What use is a theory of change or causal map to an evaluator? What kind of questions can we ask and answer with it? At our new startup Causal Map we have some suggestions, which we will set out here. Some of them are already implemented in our web app, some are just for discussion; either way, get really trigger happy with the comments button below.
Evaluators often make use of causal maps - (networks of boxes linked by arrows showing what causes/caused what), for example in the form of theories of change, whether established intentionally in a planning phase or as the result of research. In this post we'll focus more on their use as detailed tools for programme evaluation and research, rather than for planning (theories of change for planning purposes are usually best kept simple).
There is a long tradition of capturing causal maps through exercises in which individual experts or groups of experts are asked "what causes (or caused) what in this area" and the information is pieced together as a consensus; or large numbers of stakeholders are asked systemically about "what causes what" and the information is aggregated separately by expert analysts into to a combined causal map in which the links come from the different stakeholders. This latter method is the one adopted by our sister organisation Bath SDR for the Qualitative Impact Protocol (QuIP).
Unfortunately the literature about what evaluators can actually do once they've got a causal map is much thinner than the literature about how to construct them. As causal maps are a kind of network, we often see suggestions about how to assess the causal map in terms of network characteristics like centrality or cohesion. These can give interesting insights into the structure of a network and can help in for example identifying nodes which are important in the sense that a lot of causal influences flow through them. But structural metrics tend to be disappointing for us as evaluators in the sense that they answer interesting questions but not the ones we really wanted the answer to.

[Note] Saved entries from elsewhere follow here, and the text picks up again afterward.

Lemma policy_tests_pass `{PolicyOps} : Forall passes [banking_policy_allows_healthy; banking_policy_denies_tampered;
  defense_policy_zero_tolerance; telecom_policy_risk_scoring].
Proof. apply evaluate. vm_compute. reflexivity. Qed.

Lemma engine_tests_pass w : let _ := BpfSha.bpf_hash in
  Forall passes [stats_initialized_zero w; manifest_validation_hash_mismatch w].
Proof. apply evaluate. vm_compute. reflexivity. Qed.
End PluginTests.

(** ** [siem.rs] *)

Module SiemTests.
(** [format!("{:03}", i)] *)
Definition pad3 (i : Z) : text := let s := to_string i in replicate (3 - length s) x30 ++ s.

(** The entry of a key in an object *)
Fixpoint entry (es : list (text * Ser)) (k : text) : option Ser :=
  match es with
  | [] => None
  | (k', v) :: es => if bytes_eqb k' k then Some v else entry es k
  end.

Section tests.
Context `{SiemOps}.

(** [serde_json::from_str] into a [Value] *)
Context (from_str : text -> option Ser).

(** [Utc::now()] is [now]. *)
Definition make_event (now : Z) : DfimSiemEvent :=
  {| event_id := txt "evt-001"; event_type := txt "dfim.integrity.failure"; severity := txt "critical";
     asset_id := txt "sha256:abcdef1234567890abcdef1234567890abcdef1234567890abcdef1234567890";
     message := txt "Boot image tampered"; host_name := txt "dfim-edge-01"; timestamp := now; outcome := txt "failure";
     merkle_root := Some (txt "aabbccdd"); tampered_blocks := Some 3; fec_corrected := Some 1; rollback_counter := Some 42;
     attestation_verified := Some true; enforcement_action := Some (txt "block") |}.

Definition splunk_hec_output_contains_required_fields (now : Z) : Test :=
  let out := SplunkHecSerializer.(serialize) (make_event now) in
  _ ← assert (contains out (raw "'host'"));
  _ ← assert (contains out (raw "'sourcetype'"));
  _ ← assert (contains out (raw "'tampered_blocks'"));
  assert (contains out (raw "'fec_corrected'")).

Definition elastic_ecs_output_follows_ecs_schema (now : Z) : Test :=
  let out := ElasticEcsSerializer.(serialize) (make_event now) in
  _ ← assert (contains out (raw "'ecs'"));
  _ ← assert (contains out (raw "'8.11.0'"));
  _ ← assert (contains out (raw "'dfim'"));
  assert (contains out (raw "'intrusion_detection'")).

Definition sentinel_cef_output_has_cef_header (now : Z) : Test :=
  let out := SentinelCefSerializer.(serialize) (make_event now) in
  _ ← assert (starts_with out (txt "CEF:0|DFIM|"));
  _ ← assert (contains out (txt "cs1Label=EnforcementAction"));
  assert (contains out (txt "ComplianceStandard")).

Definition rfc5424_output_has_structured_data (now : Z) : Test :=
  let out := Rfc5424SyslogSerializer.(serialize) (make_event now) in
  _ ← assert (contains out (txt "<"));
  _ ← assert (contains out (txt "dfim@48577"));
  _ ← assert (contains out (txt "merkle_root"));
  assert (contains out (txt "rollback_counter")).

Definition ndjson_output_is_valid_json (now : Z) : Test :=
  let out := NdjsonSerializer.(serialize) (make_event now) in
  parsed ← unwrap (from_str out);
  assert (match parsed with
          | SMap es => match entry es (txt "event_type") with Some (SStr s) => bytes_eqb s (txt "dfim.integrity.failure") | _ => false end
          | _ => false
          end).

(** The event [i] of the batch; each reads the clock. *)
Definition numbered (now : Z -> Z) (i : Z) : DfimSiemEvent :=
  let e := make_event (now i) in
  {| event_id := txt "evt-" ++ pad3 i; event_type := e.(event_type); severity := e.(severity); asset_id := e.(asset_id);
     message := e.(message); host_name := e.(host_name); timestamp := e.(timestamp); outcome := e.(outcome);
     merkle_root := e.(merkle_root); tampered_blocks := e.(tampered_blocks); fec_corrected := e.(fec_corrected);
     rollback_counter := e.(rollback_counter); attestation_verified := e.(attestation_verified);
     enforcement_action := e.(enforcement_action) |}.

Definition format_batch_creates_5_events (now : Z -> Z) : Test :=
  let events := map (numbered now) (range 0 5) in
  let batch := format_batch NdjsonSerializer events in
  assert_eq (zlen (lines batch)) 5.

Definition all_formats_serialize_without_error (now : Z) : Test :=
  let event := make_event now in
  for_each [SplunkHec; ElasticEcs; SentinelCef; Rfc5424Syslog; Ndjson] (fun fmt =>
    let s := get_serializer fmt in
    let out := s.(serialize) event in
    assert (negb (bytes_eqb out []))).
End tests.
(* ===== verification/TestsFiles.v ===== *)
(** * TestsFiles: the tests of [dfim_cli_provisioner] that work on files

    The tests of [verify.rs] and [recovery.rs] and the round trip of [main.rs], on a machine whose
    calls do not fail and with which no other process interferes.  A test starts on any file
    system without hard links; its temporary directory is any path.  The ignored soak test is
    not here. *)

From stdpp Require Import base list numbers option strings gmap.
From Stdlib Require Import ZArith Lia Strings.Byte.
From S2P Require Import Prelude Crypto Core Merkle BlockStream StateDb Pipeline SignedManifest Harness Json Telemetry Files Recovery.
From S2P Require Import Attestation Tpm Shell Verify Device Commands TestKit TestsCore TestsUefi.

(** ** Files of a machine without failures *)

(** No file has two names, and inodes are allocated in order. *)
Definition linked (f : Fs) : Prop :=
  (forall q i, f.(dir) !! q = Some i -> (i < f.(fresh))%nat) /\
  forall p q i, f.(dir) !! p = Some i -> f.(dir) !! q = Some i -> p = q.

Lemma linked_apart p q f : linked f -> p <> q -> apart p q f.
Proof. intros [Hids Hinj] Hne. split_and!; [done|done|]. intros i Hp Hq. by apply Hne, (Hinj p q i). Qed.

Lemma written_linked p b f : linked f -> linked (written p b f).
Proof.
  intros [Hids Hinj]. unfold written. destruct (dir f !! p) as [i|] eqn:Hp; [done|].
  split; unfold set_inode, set_dir, new_inode; cbn [dir fresh].
  - intros q i [[<- <-]|[_ Hq]]%lookup_insert_Some; [lia|]. pose proof (Hids q i Hq). lia.
  - intros q q' i [[<- <-]|[Hn Hq]]%lookup_insert_Some [[<- E]|[Hn' Hq']]%lookup_insert_Some; [done| | |by eapply Hinj].
    + pose proof (Hids q' _ Hq'). lia.
    + pose proof (Hids q _ Hq). lia.
Qed.

Lemma written_at p b f q : linked f -> lookup_file (written p b f) q = if decide (p = q) then Some b else lookup_file f q.
Proof.
  intros Hf. case_decide as Hd; [subst q; apply written_lookup|]. by apply written_other, linked_apart.
Qed.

Evaluators are usually more interested in questions like "did this intervention plausibly make much difference to these outcomes?" or "what kind of consequences might this intervention have?". With quantitative causal maps such as structural equation models there is a long tradition and well established routes to answering questions like this, and recently statisticians and in particular Judea Pearl have been teaching themselves to use causal maps as a central, or even the central, way to answer questions about what causes what. You put in the numbers and press the button and some algorithm can tell you what is the indirect influence of one factor on another expressed as a number. It's usually possible to compare these numbers to say, for example, that the effect of intervention B on outcome E was larger, or smaller, or five times as much as the effect of intervention C.
But whatever kind of causal map we have in front of us as evaluators it's very unlikely that most of it is expressed in purely numerical form; more often the links encode information like "a little" or "a lot", or "positive/increasing" versus "negative/decreasing" influence. And we have no hope of unequivocally capturing a factor like "Ethnic tolerance" or "Family support" as a number.

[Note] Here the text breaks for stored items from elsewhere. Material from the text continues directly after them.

Lemma deterministic_part_bounded_witness :
  exists s1 s2,
    bounded_by (137 / 600) s1 /\ bounded_by (137 / 600 + 0.02) s2 /\
    length s2 = 60%nat.
Proof.
  destruct (linspace_total 0 60 60 fresh_world ltac:(lia)) as [t Ht].
  apply linspace_Ok in Ht as (_ & Ht & _).
  destruct (returns_for_enumerate
              (modal_contribution still_oracle ["s1"] 0 t)
              (fun s => length s = length t)
              [5; 12; 18; 25; 35]%R) with (i := 0%Z) (s := zeros 60)
              (w := fresh_world) as (s1 & w1 & Hmodes & Hl1).
  { intros j freq s w Hs. eapply returns_weaken;
      [apply returns_modal_contribution, Hs | simpl; intros; congruence]. }
  { rewrite length_zeros. congruence. }
  destruct (returns_add_trend still_oracle 0.02 t s1 w1 Hl1)
    as (s2 & w2 & Htrend & Hl2).
  destruct (deterministic_part_bounded still_oracle ["s1"] 0 60 t
              [5; 12; 18; 25; 35]%R 0.02%R fresh_world s1 w1 s2 w2
              Ht Hmodes Htrend) as (_ & H5 & Hb2).
  exists s1, s2. split; [apply H5; reflexivity|]. split.
  - intros k x Hk. specialize (Hb2 k x Hk).
    change (length [5; 12; 18; 25; 35]%R) with 5%nat in Hb2.
    rewrite harmonic_from_0_5, (Rabs_pos_eq 0.02) in Hb2 by lra. lra.
  - rewrite Hl2, Hl1, Ht. reflexivity.
Defined.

Some approaches like Systems Dynamics have applied arbitrary numbers for example between 0 and 1 or -1 to +1 to the levels of the factors and the strengths of the links between them and indeed we can have a lot of fun in calculating what one factor does to another. However following Rick Davies we'd agree that most of these procedures are overly sensitive to our weak ability to model to any degree of accuracy and errors are compounded too quickly, such that they are pretty useless for doing predictions. Systems dynamics maps can indeed be useful for exploring and thinking about things like feedback loops, identifying such loops and how these make the network chaotic and hard to predict.
The central question that we want to address here is, are we stuck between a rock and a hard place as evaluators? Is it the case that if we don't have really accurate measurements, good numbers and accurate models we can't do anything at all with a theory of change except paste it in as an appendix to an evaluation report?
At Causal Map we have some suggestions. Later I'll add some references, but it is worth noting that these issues were addressed as far back as 1976 by Axelrod.
First of all we can formalise the kind of questions we want to ask:
- we are interested in in the the influence of of upstream factors called inputs or drivers, (possibly contrasted with one or more alternative sets of such drivers for contrast or comparison) on another set of downstream factors called outcomes which can be on the one hand pre-defined as in the case of a summative evaluation or can be inductively and retrospectively identified, for example when we identify unintended effects.
We see a causal map as a semi-formal model of a qualitative world. It's formal in the sense that we want to be able to ask questions like how can I correctly synthesise this map to its five most important factors, or is the influence of B on E larger than the influence of C on E. It's easy (too easy) to do this with numerical information and most cases it's much more difficult to do it with qualitative information. But it's not impossible, at least in some cases, to make some kinds of deductions even with qualitative information (Michael Scriven has a lot to say on this).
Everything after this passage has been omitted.